Traditionally, different recipes featured ketchup made of mushrooms, oysters, mussels, walnuts, or other foods, but in modern times the term without modification usually refers to tomato ketchup, often called tomato sauce, or, occasionally, red sauce.

Ketchup is sometimes used as a basis or ingredient for other sauces and dressings. Ketchup is also used as a flavoring for potato chips, which is one of the most popular flavors in Canada.

The history and transformation of ketchup is an interesting one. Ketchup originates from China in the 17th century and was a mixture of pickled fish and spices, and was called kê-chiap. This sauce made its way to Malaysia and Indonesia where they called it kecap, and the British found it and brought it back to the UK

When is Ketchup in season?

Year-Round

How to store Ketchup?

If making homemade ketchup, the quality of your tomatoes is very important. Only use luscious, ripe tomatoes. Grape tomatoes work, but feel free to use plum tomatoes instead. You want a meaty tomato for this, so save delicate heirlooms for salads.

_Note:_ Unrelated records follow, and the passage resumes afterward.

(** X11: the roots that stay in the tree under a search term are, in
    their order, the roots whose own label or a label below them contains
    the term; with an empty search box they are all the roots. *)
Theorem filteredRootNodes_shows `{CaseFolding} (fuel : nat) (od : option OntologyData)
  (rootNodes : list OntologyClass) (term : string) (kept : list OntologyClass) :
  filteredRootNodes fuel od rootNodes term = Some kept ->
  kept `sublist_of` rootNodes /\
  (term = "" -> kept = rootNodes) /\
  (term <> "" ->
   forall r, r ∈ kept <->
             r ∈ rootNodes /\
             (caseInsensitiveSubstring term (label r) \/ matchBelow od (id r) term)).
Proof.
  intros Hkept. destruct (filteredRootNodes_kept _ _ _ _ _ Hkept) as [Hempty Hterm].
  split_and!.
  - unfold filteredRootNodes in Hkept. destruct (isEmpty term).
    + by injection Hkept as <-.
    + by eapply filterM_sublist.
  - intros ->. by apply Hempty.
  - intros Hne. apply Hterm. by destruct term.
Qed.

Lemma filteredRootNodes_shows_witness :
  [{| id := "A"; label := "Bravo"; description := "";
      children := ["C"]; parents := [] |}]
  `sublist_of`
  [{| id := "A"; label := "Bravo"; description := "";
      children := ["C"]; parents := [] |};
   {| id := "B"; label := "Charlie"; description := "";
      children := []; parents := [] |}].
Proof.
  eapply (@filteredRootNodes_shows asciiFolding 2
            (Some {| classMap :=
                       [("A", {| id := "A"; label := "Bravo"; description := "";
                                 children := ["C"]; parents := [] |});
                        ("B", {| id := "B"; label := "Charlie"; description := "";
                                 children := []; parents := [] |});
                        ("C", {| id := "C"; label := "Alpha"; description := "";
                                 children := []; parents := ["A"] |})];
                     roots := [] |}) _ "ALPHA").
  reflexivity.
Defined.

(** X12: the filter of the roots returns when no cycle of children edges
    can be reached from any root. *)
Theorem filteredRootNodes_returns `{CaseFolding} (od : option OntologyData)
  (rootNodes : list OntologyClass) (term : string) :
  (forall r, r ∈ rootNodes -> acyclicBelow od (id r)) ->
  exists kept,
    filteredRootNodes (S (length (keysOf od))) od rootNodes term = Some kept.
Proof.
  intros Hacyclic. unfold filteredRootNodes. destruct (isEmpty term); [eauto|].
  apply filterM_returns. intros r Hr. destruct (includes _ _); [done|].
  by apply hasMatchingChild_returns, Hacyclic.
Qed.

Lemma filteredRootNodes_returns_witness :
  exists kept,
    @filteredRootNodes asciiFolding 4 (Some treeIndex) (roots treeIndex) "zulu"
    = Some kept.
Proof.
  apply (@filteredRootNodes_returns asciiFolding (Some treeIndex)).
  intros r _. apply (ranked_acyclicBelow (fun k => if String.eqb k "A" then 1 else 0)).
  reflexivity.
Defined.

(** ** Upload and first rendering *)

Lemma indexed_roots_nonempty `{Collator} xmlDoc data :
  indexed xmlDoc data -> classMap data <> [] -> roots data <> [].
Proof.
  intros Hidx Hne Hroots. apply (f_equal length) in Hroots.
  rewrite (indexed_roots _ _ Hidx) in Hroots. simpl in Hroots.
  rewrite (Permutation_length (sort_Permutation _ _)) in Hroots.
  destruct (Nat.ltb_spec 0 (length (List.filter hasNoParents (JsMap.values (classMap data)))));
    [simpl in Hroots; lia|].
  rewrite length_take in Hroots. unfold JsMap.values in Hroots.
  rewrite length_map in Hroots. destruct (classMap data); simpl in *; [done|lia].
Qed.

Lemma mapM_total {A B} (f : A -> option B) (g : A -> B) l :
  (forall x, x ∈ l -> f x = Some (g x)) -> mapM f l = Some (g <$> l).
Proof.
  intros Hf. apply mapM_Some_2. induction l as [|x l IH]; [constructor|].
  constructor; [apply Hf; left|]. apply IH. intros y Hy. apply Hf. by right.
Qed.
(** * Frame extraction backend: the planner, the prober and the extractor

  A shallow embedding of [video_to_frames.js] (the command-line tool) and
  of [server.js] (the upload server), with the properties of the sampling
  plan, of the decoder argument lists and of the way subprocess exit
  codes and malformed probe output surface.

  Conventions of the embedding:
  - a JavaScript number is a [JS.number]: NaN, the two infinities, the
    negative zero, or a finite value held as an exact rational.  The
    rounding, overflow and underflow of binary64 are outside the model;
  - a JavaScript string is a [string] of 8-bit characters; characters
    outside ASCII are outside the model;
  - a promise settled from an event handler is a [JS.outcome]: resolved,
    rejected, or left pending because the handler threw. *)

From Stdlib Require Import ZArith QArith Qround List String Ascii Bool Lia Lqa.
From Stdlib Require Import DecimalString.
From Stdlib Require DecimalZ DecimalPos.
Import ListNotations.

Set Warnings "-register-all".
Local Close Scope Q_scope.
Local Open Scope string_scope.
Local Open Scope list_scope.

(* ================================================================== *)
(** * The JavaScript values and built-ins the two files rely on *)
(* ================================================================== *)

Module JS.
Lemma visited_keep_highest_priority rows d flag :
  Identity.visited rows d →
  Identity.visited (rows ++ [flag]) (Identity.keep_highest_priority gt d flag).
Proof.
  intros Hv. unfold Identity.keep_highest_priority.
  destruct (PyDict.get d (FeatureState.feature_id flag)) as [cur|] eqn:Hget.
  - destruct (gt flag cur); [by apply visited_set|by eapply visited_keep].
  - by apply visited_set.
Qed.

Lemma visited_identity_flags rows :
  Identity.visited rows (Identity.identity_flags gt rows).
Proof.
  induction rows as [|flag rows IH] using rev_ind.
  - split; [apply NoDup_nil_2|done|].
    intros c Hc. by apply elem_of_nil in Hc.
  - rewrite identity_flags_snoc. by apply visited_keep_highest_priority.
Qed.

Lemma visited_values_get rows d v :
  Identity.visited rows d → v ∈ PyDict.values d →
  PyDict.get d (FeatureState.feature_id v) = Some v.
Proof.
  intros Hv [k Hin]%PyDict_elem_of_values.
  pose proof (PyDict_elem_of_get d k v (Identity.visited_NoDup _ _ Hv) Hin) as Hget.
  destruct (Identity.visited_entry _ _ Hv _ _ Hget) as [-> _]. done.
Qed.

Lemma visited_feature_ids rows d :
  Identity.visited rows d → FeatureState.feature_id <$> PyDict.values d = PyDict.keys d.
Proof.
  intros Hv. unfold PyDict.values, PyDict.keys.
  rewrite <-list_fmap_compose. apply list_fmap_ext.
  intros i [k v] Hkv. simpl.
  assert ((k, v) ∈ d) as Hin by (by eapply list_elem_of_lookup_2).
  pose proof (PyDict_elem_of_get d k v (Identity.visited_NoDup _ _ Hv) Hin) as Hget.
  by destruct (Identity.visited_entry _ _ Hv _ _ Hget).
Qed.

(** The values of the dictionary have pairwise distinct features, and so
    has every list returned from it. *)
Lemma returned_flags_NoDup rows d hide :
  Identity.visited rows d →
  NoDup (FeatureState.feature_id <$> Identity.returned_flags hide d).
Proof.
  intros Hv.
  assert (NoDup (FeatureState.feature_id <$> PyDict.values d)) as Hnd.
  { erewrite visited_feature_ids by done. by eapply Identity.visited_NoDup. }
  destruct hide; simpl; [|done].
  refine (sublist_NoDup _ _ Hnd _).
  apply fmap_sublist, sublist_filter.
Qed.

Lemma returned_flags_elem_of d hide (s : FeatureState.t) :
  s ∈ Identity.returned_flags hide d
  ↔ s ∈ PyDict.values d ∧ (hide = true → FeatureState.enabled s = true).
Proof.
  destruct hide; simpl.
  - rewrite list_elem_of_filter. split; [intros [? ?]|intros [? Hen]]; auto.
  - split; [intros ?; split; [done|intros [=]]|by intros [? _]].
Qed.

(** The loop as a transition system computes [identity_flags]. *)
Lemma loop_step_fun d flag rest :
  Identity.loop_step gt (d, flag :: rest)
    (Identity.keep_highest_priority gt d flag, rest).
Proof.
  unfold Identity.keep_highest_priority.
  destruct (PyDict.get d (FeatureState.feature_id flag)) as [cur|] eqn:Hget.
  - destruct (gt flag cur) eqn:Hgt.
    + by eapply Identity.step_higher_flag.
    + by eapply Identity.step_not_higher_flag.
  - by apply Identity.step_first_flag.
Qed.

Lemma loop_step_inv d flag rest c :
  Identity.loop_step gt (d, flag :: rest) c →
  c = (Identity.keep_highest_priority gt d flag, rest).
Proof.
  unfold Identity.keep_highest_priority.
  inversion 1 as [? ? ? Hget|? ? cur ? Hget Hgt|? ? cur ? Hget Hgt]; subst;
    rewrite Hget; [done| |]; by rewrite Hgt.
Qed.

Lemma loop_step_nil d c : ¬ Identity.loop_step gt (d, []) c.
Proof. inversion 1. Qed.

Lemma loop_run d rows :
  rtc (Identity.loop_step gt) (d, rows)
    (foldl (Identity.keep_highest_priority gt) d rows, []).
Proof.
  revert d. induction rows as [|flag rows IH]; intros d; simpl.
  - apply rtc_refl.
  - eapply rtc_l; [apply loop_step_fun|apply IH].
Qed.

Lemma loop_run_inv d rows d' :
  rtc (Identity.loop_step gt) (d, rows) (d', []) →
  d' = foldl (Identity.keep_highest_priority gt) d rows.
Proof.
  revert d. induction rows as [|flag rows IH]; intros d Hrun; simpl.
  - apply rtc_inv in Hrun as [[= ->]|(c & Hstep & _)]; [done|].
    by apply loop_step_nil in Hstep.
  - apply rtc_inv in Hrun as [[=]|(c & Hstep & Hrun)].
    apply loop_step_inv in Hstep as ->. by apply IH.
Qed.

(** When [gt] is a strict order, the entry of a feature is a visited row
    that no visited row of the feature is greater than. *)
Section highest.
Hypothesis gt_irrefl : ∀ a, gt a a = false.
Hypothesis gt_trans : ∀ a b c, gt a b = true → gt b c = true → gt a c = true.

Lemma highest_set rows d flag :
  Identity.visited rows d → Identity.highest gt rows d →
  (∀ cur, PyDict.get d (FeatureState.feature_id flag) = Some cur →
          gt flag cur = true) →
  Identity.highest gt (rows ++ [flag]) (PyDict.set d (FeatureState.feature_id flag) flag).
Proof.
  intros Hv Hhi Hcur k v c Hget Hc Hk.
  destruct (decide (FeatureState.feature_id flag = k)) as [<-|Hne].
  - rewrite PyDict_get_set_eq in Hget. injection Hget as <-.
    apply elem_of_app in Hc as [Hc|Hc].
    + destruct (Identity.visited_covered _ _ Hv c Hc) as [cur Hd].
      rewrite Hk in Hd.
      destruct (gt c flag) eqn:Hgt; [|done].
      rewrite <-(Hhi _ cur c Hd Hc Hk).
      symmetry. eapply gt_trans; [exact Hgt|by apply Hcur].
    + apply list_elem_of_singleton in Hc as ->. apply gt_irrefl.
  - rewrite PyDict_get_set_ne in Hget by done.
    apply elem_of_app in Hc as [Hc|Hc]; [by eapply Hhi|].
    apply list_elem_of_singleton in Hc as ->. done.
Qed.

Lemma highest_keep_highest_priority rows d flag :
  Identity.visited rows d → Identity.highest gt rows d →
  Identity.highest gt (rows ++ [flag]) (Identity.keep_highest_priority gt d flag).
Proof.
  intros Hv Hhi. unfold Identity.keep_highest_priority.
  destruct (PyDict.get d (FeatureState.feature_id flag)) as [cur|] eqn:Hd.
  - destruct (gt flag cur) eqn:Hgt.
    + apply highest_set; [done..|].
      intros cur' Hd'. rewrite Hd in Hd'. by injection Hd' as <-.
    + intros k v c Hget Hc Hk.
      apply elem_of_app in Hc as [Hc|Hc]; [by eapply Hhi|].
      apply list_elem_of_singleton in Hc as ->. rewrite <-Hk, Hd in Hget.
      by injection Hget as <-.
  - apply highest_set; [done..|]. intros cur' Hd'. by rewrite Hd in Hd'.
Qed.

An opened bottle of ketchup can be stored in the refrigerator for one to six months without changes to color or texture. Obviously, if it smells or looks rancid or "off", it should be discarded. But because ketchup is so high in acidity, it keeps quite well.

Unopened bottles may be kept in the pantry.

What to make with leftover Ketchup?

Equal parts ketchup and kosher salt to buff tarnished copper to a gleaming shine. Use a soft cotton cloth to buff on the mixture, and another cloth to wipe it clean.

Ketchup is acidic because of the tomatoes and vinegar. To the delight of penny-pinchers, this acidity makes it an inexpensive cleanser and polisher, especially for metals. Ketchup is also highly effective on brass. People rub it on brass items such as jewelry and lamps to remove tarnish, using the same method as copper.

Food Science

It’s hard to get ketchup out of the bottle because ketchup is made of particles from pulverized tomatoes, along with water, vinegar, corn syrup and spices and is a Non-newtonian fluid. Newtonian fluids retain their viscosity — or resistance to flow — regardless of the amount of force you put on them. So, ketchup gets thinner the harder you push. Below a certain point of force, ketchup behaves like a solid, leaving you frustrated with anticipation.

Once you shake the bottle beyond that breaking point, the ketchup becomes 1,000 times thinner, giving you that shower of tomato paste that drowns your fries. How? Well, when you give that bottle a good, hard shake, all those spherical particles get squished into ellipses that easily flow past each other.

Cooking tips for Ketchup

You can make your own ketchup! Mix together the tomato paste, white vinegar, brown sugar, garlic powder, onion powder, allspice, salt, molasses, corn syrup, and water in a saucepan over low heat; simmer gently until you get the consistency of ketchup, 45 minutes to 1 hour. Taste and adjust salt if necessary before serving.

Push already-sweet ketchup to the sugary edge with a carton of fresh strawberries. A few spices and some hot pepper sauce make it the rewarding barbecue sauce that can be added to burgers and BBQ.

Ketchup can be substituted for tamarind paste in your next Pad Thai recipe.

What are the health benefits of Ketchup?

As well as being high in vitamin C and low in fat, ketchup contains vitamin A, which is key for a healthy immune system and, perhaps crucially, good vision.

Ketchup contains practically no fat, with less than 0.1 gram in each 1-tablespoon serving.

One of the benefits of ketchup is it’s high in lycopene. Lycopene is an antioxidant, which means it protects your body's cells from free radical damage.